Thank You for any tips if I use correct pre-trained model or another is better, or maybe I'm going in wrong way, every information will be helpful :) Thank You!

Below I paste my code (for now)

# Import dependencies
import cv2
from keras.applications.mobilenet_v3 import preprocess_input, decode_predictions
from keras.applications import MobileNetV3Large
from matplotlib import pyplot as plt
import numpy as np
import tensorflow as tf


class ObjectRecognition:
    def __init__(self):
        self.cap = cv2.VideoCapture(0)  # Access the default webcam (usually index 0)
        self.model = tf.saved_model.load('saved_models/mobilenet_v3') # Load MobileNetV3 model with ImageNet weights
    # Function to preprocess the image
    def preprocess_cam(self, frame):
        # Configuration, resize the image to match the input expected by MobileNetV3
        frame = self.cv2_image_config(frame)
        # Preprocess the image using MobileNetV3's preprocess_input function
        processed_cam = preprocess_input(frame)
    return processed_cam

def preprocess_image(self, image_path):
    # Load the image using OpenCV
    image = cv2.imread(image_path)
    # Configuration, resize the image to match the input expected by MobileNetV3
    image = self.cv2_image_config(image)

    # Preprocess the image using MobileNetV3's preprocess_input function
    processed_image = preprocess_input(image)

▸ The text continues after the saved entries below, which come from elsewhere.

Lemma fork_walk_ok net (rounds : nat) url (cursor : Z) bs st st' r :
  net_wf net -> is_u64 cursor -> Forall pow_valid bs -> Forall Block_wf bs -> fork_walk net rounds url cursor bs st = (st', r) ->
  sy_node st' = sy_node st /\ sy_scores st' = sy_scores st /\
  match r with
  | Some (fork, bs') => is_u64 fork /\ walked (sy_chain st) fork bs' /\ (length bs' <= length bs + rounds)%nat
  | None => True
  end.
Proof.
  intros Hn. revert cursor bs st. induction rounds as [|rounds IH]; intros cursor bs st Hpos Hp Hw; cbn [fork_walk]; [by intros [= <- <-] |].
  destruct (chain_block (sy_chain st) cursor) as [local|] eqn:El; [| by intros [= <- <-]]. unfold request_blocks.
  destruct (net_blocks net (sy_clock st) url cursor 1) as [[|fetched rest]|] eqn:Eb; [by intros [= <- <-] | | by intros [= <- <-]].
  apply Hn in Eb as [Hf _]. apply Forall_cons in Hf as [Hf _].
  destruct (hash_block local) as [hl|] eqn:Ehl; [| by intros [= <- <-]]. destruct (hash_block fetched) as [hf|] eqn:Ehf; [| by intros [= <- <-]].
  destruct (BlockTarget.hash_is_valid _ _) eqn:Ev; cbn [negb]; [| by intros [= <- <-]].
  assert (pow_valid fetched) as Hpow by (by exists hf). case_bool_decide as Eh.
  - intros [= <- <-]. split_and!; [done | done | done | | lia]. constructor; [done | done |]. intros _. subst hf. by exists local, fetched, hl.
  - destruct (Z.leb_spec cursor BlockHeight.GENESIS).
    + intros [= <- <-]. split_and!; [done | done | unfold is_u; lia | | cbn; lia]. constructor; [by constructor | by constructor | done].
    + intros (H1 & H2 & H3)%IH; [| apply pred_default_u64; unfold is_u; lia | by constructor..]. split_and!; [done | done |]. destruct r as [[fork bs']|]; [| done].
      destruct H3 as (H3 & H4 & H5). split_and!; [done | done | cbn in H5; lia].
Qed.

(** ** The reorganisation *)

Record reorganised pool b st (n : Node) (fork : Z) bs : Prop := {
  rg_fork : 0 < fork /\ is_u64 fork;
  rg_depth : Z.of_nat (length bs) = saturating_sub (chain_height (sy_chain st)) fork;
  rg_bound : (length bs <= MAX_REORG_DEPTH)%nat;
  rg_walked : walked (sy_chain st) fork bs;
  rg_contiguous : contiguous_from (fork + 1) bs = true;
  rg_work : exists displaced,
    displaced_work (sy_chain st) (length bs) (BlockHeight.succ fork) 0 = Some displaced /\
    displaced < saturating_add 128 (chain_work_of bs) (BlockTarget.chain_work (target (header b)));
  rg_activate : exists u, activate_best_chain pool bs fork (sy_node st) = (n, Ok u)
}.

Lemma reorg_ok net pool b url st st' r :
  net_wf net -> reorg_to_heavier_chain net pool b url st = (st', r) ->
  sy_scores st' = sy_scores st /\ moves st st' /\ (r = Applied -> exists fork bs, reorganised pool b st (sy_node st') fork bs).
Proof.
  intros Hn. unfold reorg_to_heavier_chain. destruct (negb _); [by intros [= <- <-] |].
  destruct (fork_walk _ _ _ _ _ _) as [st1 w] eqn:Ew. apply fork_walk_ok in Ew as (E1 & E2 & Hw); [| done | apply pred_default_u64; unfold is_u; lia | constructor | constructor].
  assert (sy_chain st1 = sy_chain st) as Ec by (unfold sy_chain; by rewrite E1).
  assert (forall o, (st1, o) = (st', r) -> o <> Applied -> sy_scores st' = sy_scores st /\ moves st st' /\ (r = Applied -> exists fork bs, reorganised pool b st (sy_node st') fork bs)) as Hstop.
  { intros o [= <- <-] Ho. split_and!; [done | by apply moves_same | done]. }
  destruct w as [[fork bs]|]; [| intros E; by apply (Hstop _ E)]. destruct Hw as (Hpos & Hw & Hlen).
  destruct (BlockHeight.is_zero fork) eqn:Ez; [intros E; by apply (Hstop _ E) |].
  destruct (Z.eqb_spec (Z.of_nat (length bs)) (saturating_sub (chain_height (sy_chain st)) fork)) as [El | _]; [| intros E; by apply (Hstop _ E)].
  cbn [negb]. destruct (contiguous_from (fork + 1) bs) eqn:Ect; [| intros E; by apply (Hstop _ E)]. cbn [negb].
  destruct (displaced_work _ _ _ _) as [displaced|] eqn:Ed; [| intros E; by apply (Hstop _ E)].
  destruct (Z.leb_spec (saturating_add 128 (chain_work_of bs) (BlockTarget.chain_work (target (header b)))) displaced) as [| Hlt];
    [intros E; by apply (Hstop _ E) |].
  assert (moves st (with_node (activate_best_chain pool bs fork (sy_node st1)).1 st1)) as Hm.
  { unfold moves. cbn [with_node sy_node]. rewrite E1. apply rtc_once. constructor. apply (wk_wf _ _ _ Hw). }
  destruct (activate_best_chain pool bs fork (sy_node st1)) as [n a] eqn:Ea. cbn [fst] in Hm.
  destruct a as [u|[]]; intros [= <- <-]; (split_and!; [done | done |]); [| done..]. intros _. exists fork, bs.
  unfold BlockHeight.is_zero in Ez. apply Z.eqb_neq in Ez. rewrite <- El, Nat2Z.id, Ec in Ed. rewrite E1 in Ea.
  constructor; [unfold is_u in *; lia | done | cbn in Hlen; lia | done | done | by exists displaced | by exists u].
Qed.

(** ** Pulling *)

Lemma filter_height magic (now next : Z) b u : sync_filter magic now next b = Ok u -> height (header b) = next.
Proof. unfold sync_filter. destruct (Z.eqb_spec (height (header b)) next); [done | done]. Qed.

Lemma pull_block_ok net pool magic url (next : Z) b st st' r :
  net_wf net -> Block_wf b -> pull_block net pool magic url next b st = (st', r) ->
  moves st st' /\ (r = Next \/ r = Stop true -> height (header b) = next).
Proof.
  intros Hn Hw. unfold pull_block. destruct (sync_filter _ _ _ _) as [u|scored] eqn:Ef.
  2:{ intros [= <- <-]. split; [| naive_solver]. apply moves_same. by destruct scored. }
  apply filter_height in Ef. destruct (deliver_synced pool b (sy_node (tick st))) as [n1 r1] eqn:E1.
  pose proof (deliver_moves pool b (tick st) n1 r1 Hw E1) as Hm. assert (moves st (with_node n1 (tick st))) as Hm1 by (etrans; [by apply (moves_same st (tick st)) | exact Hm]).
  destruct (advances r1); [by intros [= <- <-] |]. destruct (hangs r1); [by intros [= <- <-] |].
  destruct r1 as [|e]; [by intros [= <- <-] |].
  destruct (reorg_to_heavier_chain _ _ _ _ _) as [st2 o] eqn:Er. apply reorg_ok in Er as (_ & Hm2 & _); [| done].
  assert (moves st st2) as Hm3 by (by etrans). destruct o; try (by intros [= <- <-]).
  destruct (deliver_synced pool b (sy_node st2)) as [n3 r3] eqn:E3. intros [= <- <-]. split; [| done].
  etrans; [exact Hm3 |]. by eapply deliver_moves.
Qed.

Lemma pull_blocks_moves net pool magic url (next : Z) (p : bool) bs st :
  net_wf net -> Forall Block_wf bs -> moves st (pull_blocks net pool magic url next p bs st).1.
Proof.
  intros Hn Hw. revert next p st. induction Hw as [|b bs Hb Hw IH]; intros next p st; cbn [pull_blocks]; [done |].
  destruct (pull_block _ _ _ _ _ _ _) as [st1 r] eqn:Eb. apply pull_block_ok in Eb as [Hm _]; [| done..].
  destruct r as [| [] |]; try done. etrans; [exact Hm | apply IH].
Qed.

Lemma tick_moves st st' : moves (tick st) st' -> moves st st'.
Proof. done. Qed.

Lemma pull_round_moves net pool magic (peers : list bytes) (next batch : Z) st :
  net_wf net -> moves st (pull_round net pool magic peers next batch st).1.
Proof.
  intros Hn. revert next st. induction peers as [|url peers IH]; intros next st; cbn [pull_round]; [done |]. unfold request_blocks.
  destruct (net_blocks net (sy_clock st) url next batch) as [[|b bs]|] eqn:Eb; [apply tick_moves, IH | | apply tick_moves, IH].
  apply Hn in Eb as [Hw _]. pose proof (pull_blocks_moves net pool magic url next false (b :: bs) (tick st) Hn Hw) as Hm.
  destruct (pull_blocks _ _ _ _ _ _ _ _) as [st2 [[next2 p2] hung2]]. apply tick_moves. destruct p2, hung2; try done. etrans; [exact Hm | apply IH].
Qed.
(* ===== verification/Executions.v ===== *)
(** * What block execution guarantees

    Theorems on [execute_block]: which proofs and signatures were verified, the
    gas that is metered, the write sets, and that the executor of the node keeps
    the promise the undo record relies on. *)

From Stdlib Require Import String.
From S2P Require Import Prelude F64 Units Emission Serial Externals Transaction Merkle Block Store Competing FeeEstimator.
From S2P Require Import Consensus NativeToken L1Contracts Nullifiers FeeWindow ContractRisk Supply Pedersen TokenContract TokenBalance.
From S2P Require Import Validation Finality DarkTree CoreTx ZkVerifier ChainState Overlay Executor Backend Execution Ledger Acceptor Accepted Reorgs.

(** A call that ran: its job, the backend it found and left, the row it
    declared and its gas. *)
Record CallRun := { run_call : CallJob; run_before : Backend; run_after : Backend; run_row : MetaRow; run_gas : Z }.

Definition run_writes (r : CallRun) : gset bytes :=
  changed_opinions (overlay_opinions (bk_overlay (run_before r))) (overlay_opinions (bk_overlay (run_after r))).

Definition total_gas_of (rs : list CallRun) : Z := foldr Z.add 0 (map run_gas rs).

(** Within what the runtime can answer. *)
Definition metered (r : CallRun) : Prop := 0 <= run_gas r <= GAS_LIMIT + 1.

(** The calls that ran under the hash of a transaction, and their rows. *)
Definition runs_of (hash : bytes) (rs : list CallRun) : list CallRun :=
  List.filter (fun r => bool_decide (job_tx_hash (run_call r) = hash)) rs.

Definition rows_of (hash : bytes) (rs : list CallRun) : list MetaRow := map run_row (runs_of hash rs).

Section executions.
Context `{EXT : Externals} `{CORE : !CoreEnv} `{OPS : !CurveOps} `{PS : ProofSystem} `{OV : SledOverlay} `{OVL : !SledOverlayLaws} `{RT : WasmRuntime}.
Implicit Types (ctx : BackendCtx) (bk : Backend) (l : Loop) (s : CChainState) (b : Block) (us : list UncleBlock).

(** ** Running the calls *)

(** Calls that run one after the other on the same backend. *)
Inductive runs ctx (tgt : Z) : Backend -> list CallRun -> Backend -> Prop :=
| runs_nil bk : runs ctx tgt bk [] bk
| runs_cons r rs bk :
    run_job ctx tgt (run_call r) (run_before r) = (Some (run_row r, run_gas r), run_after r) ->
    runs ctx tgt (run_after r) rs bk -> runs ctx tgt (run_before r) (r :: rs) bk.

(** What the loop leaves in its records. *)
Record looped ctx (tgt : Z) (js : list CallJob) l l' (rs : list CallRun) : Prop := {
  lo_runs : runs ctx tgt (lp_bk l) rs (lp_bk l');
  lo_jobs : map run_call rs = js;
  lo_rows : forall hash, default [] (lp_tables l' !! hash) = default [] (lp_tables l !! hash) ++ rows_of hash rs;
  lo_calls : lp_calls l' = lp_calls l + Z.of_nat (length js);
  lo_deploys : lp_deploys l' = lp_deploys l ++ omap pending_deployment js;
  lo_writes : lp_writes l' = lp_writes l ++ map run_writes rs;
  lo_gas : lp_gas l < BLOCK_GAS_LIMIT -> lp_gas l' < BLOCK_GAS_LIMIT;
  lo_total : Forall metered rs -> 0 <= lp_gas l < BLOCK_GAS_LIMIT -> lp_gas l' = lp_gas l + total_gas_of rs
}.

Lemma run_canonical_ok ctx (tgt : Z) (js : list CallJob) l l' u :
  run_canonical ctx tgt js l = (l', Ok u) -> exists rs, looped ctx tgt js l l' rs.
Proof.
  revert l. induction js as [|j js IH]; intros l; cbn [run_canonical].
  { intros [= <- _]. exists []. constructor; [constructor | done | | cbn; lia | by rewrite app_nil_r | by rewrite app_nil_r | done | cbn; lia].
    intros hash. by rewrite app_nil_r. }
  destruct (run_job ctx tgt j (lp_bk l)) as [[[row gas]|] bk] eqn:Ej; [| done].
  destruct (Z.leb_spec BLOCK_GAS_LIMIT (wrap 64 (lp_gas l + gas))) as [| Hlt]; [done |].
  intros (rs & [H1 H2 H3 H4 H5 H5' H6 H7])%IH. set (r := {| run_call := j; run_before := lp_bk l; run_after := bk; run_row := row; run_gas := gas |}).
  exists (r :: rs). cbn [after_call lp_bk lp_tables lp_calls lp_deploys lp_writes lp_gas] in *. constructor.
  - by apply (runs_cons ctx tgt r).
  - cbn. by rewrite H2.
  - intros hash. rewrite H3. unfold rows_of, runs_of. cbn [List.filter run_call map r]. destruct (decide (job_tx_hash j = hash)) as [<- | Hne].
    + rewrite lookup_insert_eq, bool_decide_true by done. cbn [from_option id map run_row r]. by rewrite <- app_assoc.
    + by rewrite lookup_insert_ne, bool_decide_false by done.
  - rewrite H4, length_cons. lia.
  - rewrite H5, <- app_assoc. f_equal. cbn [omap list_omap]. by destruct (pending_deployment j).
  - by rewrite H5', <- app_assoc.
  - intros _. by apply H6.
  - intros Hm Hl. apply Forall_cons in Hm as [Hg Hm]. unfold metered in Hg. cbn [run_gas r] in Hg.
    assert (wrap 64 (lp_gas l + gas) = lp_gas l + gas) as E by (apply wrap_small; unfold is_u, BLOCK_GAS_LIMIT, GAS_LIMIT in *; lia).
    rewrite E in *. rewrite H7; [unfold total_gas_of; cbn; lia | done | lia].
Qed.

(** *** The meter *)

Lemma gas_used_within `{!RuntimeMetered} (r : Instance) : 0 <= gas_used r <= GAS_LIMIT + 1.
Proof. unfold gas_used. destruct (remaining_points r) as [rem|] eqn:E; [apply remaining_within in E; lia | unfold GAS_LIMIT; lia]. Qed.

Lemma run_sections_gas ctx (tgt : Z) (j : CallJob) bk bk' row gas :
  run_sections ctx tgt j bk = (Some (row, gas), bk') -> exists r, gas = gas_used r.
Proof.
  unfold run_sections. repeat (case_match; try done); intros [= _ <- _]; eauto.
Qed.

Lemma run_job_sections ctx (tgt : Z) (j : CallJob) bk bk' r :
  run_job ctx tgt j bk = (Some r, bk') -> run_sections ctx tgt j bk = (Some r, bk').
Proof. unfold run_job. destruct (run_sections ctx tgt j bk) as [[x|] bk1]; [done |]. by intros [=]. Qed.

Lemma runs_metered `{!RuntimeMetered} ctx (tgt : Z) (rs : list CallRun) bk bk' : runs ctx tgt bk rs bk' -> Forall metered rs.
Proof.
  induction 1 as [|r rs bk2 Hj _ IH]; constructor; [| done]. apply run_job_sections, run_sections_gas in Hj as [i Hi].
  unfold metered. rewrite Hi. apply gas_used_within.
Qed.

(** ** The whole execution *)

Definition is_genesis b : bool := height (header b) =? BlockHeight.GENESIS.

(** The overlay the calls of the block start from. *)
Definition starts_from s b (key : bytes) (tgt : Z) (o : OverlayState) : Prop :=
  (if is_genesis b then apply_genesis_deployments (ctx_of s b key) b tgt overlay_empty else Ok overlay_empty) = Ok o.

Lemma execute_calls_inv s b us (key : bytes) (tgt : Z) leaves out :
  execute_calls s b us key tgt = (leaves, Ok out) ->
  exists o jobs l rs urs early,
    starts_from s b key tgt o /\ canonical_jobs (store s) (is_genesis b) o (transactions b) = Ok jobs /\
    looped (ctx_of s b key) tgt jobs (loop_start o (anchor_leaves s)) l rs /\
    run_uncles (ctx_of s b key) tgt (omap id (uncle_jobs (store s) us)) (bk_anchors (lp_bk l)) = (leaves, urs) /\
    verify_all (store s) (is_genesis b) (lp_tables l) 0 (transactions b) = Ok tt /\
    finish (ctx_of s b key) tgt l urs early = Ok out.
Proof.
  unfold execute_calls, starts_from, is_genesis. cbv zeta.
  destruct (if _ : bool then apply_genesis_deployments _ _ _ _ else _) as [o|] eqn:Eo; [| done].
  destruct (canonical_jobs _ _ _ _) as [jobs|] eqn:Ej; [| done].
  destruct (run_canonical _ _ _ _) as [l [u|]] eqn:Er; [| done]. apply run_canonical_ok in Er as [rs Hl].
  destruct (run_uncles _ _ _ _) as [anchors urs] eqn:Eu. intros [= <- H].
  destruct (verify_all _ _ _ _ _) as [[]|] eqn:Ev; [| done]. exists o, jobs, l, rs, urs. by eexists.
Qed.

(** ** Verification *)

(** Proofs and signatures of the transaction hold against the declared rows. *)
Record verified (st : LinearStore) (tx : Transaction) (rows : list MetaRow) : Prop := {
  vf_core : exists core, decode_and_reconcile tx = Ok core /\ verify_core_tx_with_tables st core (map meta_zkp rows) = Ok tt /\
              verify_sigs (map meta_sigs rows) core = Ok tt
}.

    return processed_image

def cv2_image_config(self, image):
    # Convert BGR to RGB
    image = cv2.cvtColor(image, cv2.COLOR_BGR2RGB)
    # Resize the image to match the input size expected by MobileNetV3 (usually 224x224)
    input_size = (224, 224)
    image = cv2.resize(image, input_size)
    return image

def capture_image(self, image_path):
    #while True:
        # Preprocess image file
    resized_image = self.preprocess_image(image_path)
    print('Print processed image: ', resized_image)
    expanded_image = np.expand_dims(resized_image, axis=0)  # Add batch dimension
    print('Print expanded image: ', expanded_image)
    processed_image = preprocess_input(expanded_image)  # Preprocess the frame
    print('Print processed image: ', processed_image)
    # Perform object detection using MobileNetV3
    #object_features = self.model(processed_image)
    #print(object_features)
    object_features = self.model.__call__(
        tf.convert_to_tensor(processed_image),
        True,
        False,# Adjust these arguments based on the model's options
        tf.constant(0.9))
    print(object_features)
    decoded_predictions = decode_predictions(object_features.numpy())
    print(decoded_predictions)
def capture_video(self):
    while True:
        ret, frame = self.cap.read()  # Capture frame-by-frame
        if not ret:
            break
        # Preprocess captured from webcam
        processed_frame = self.preprocess_cam(frame)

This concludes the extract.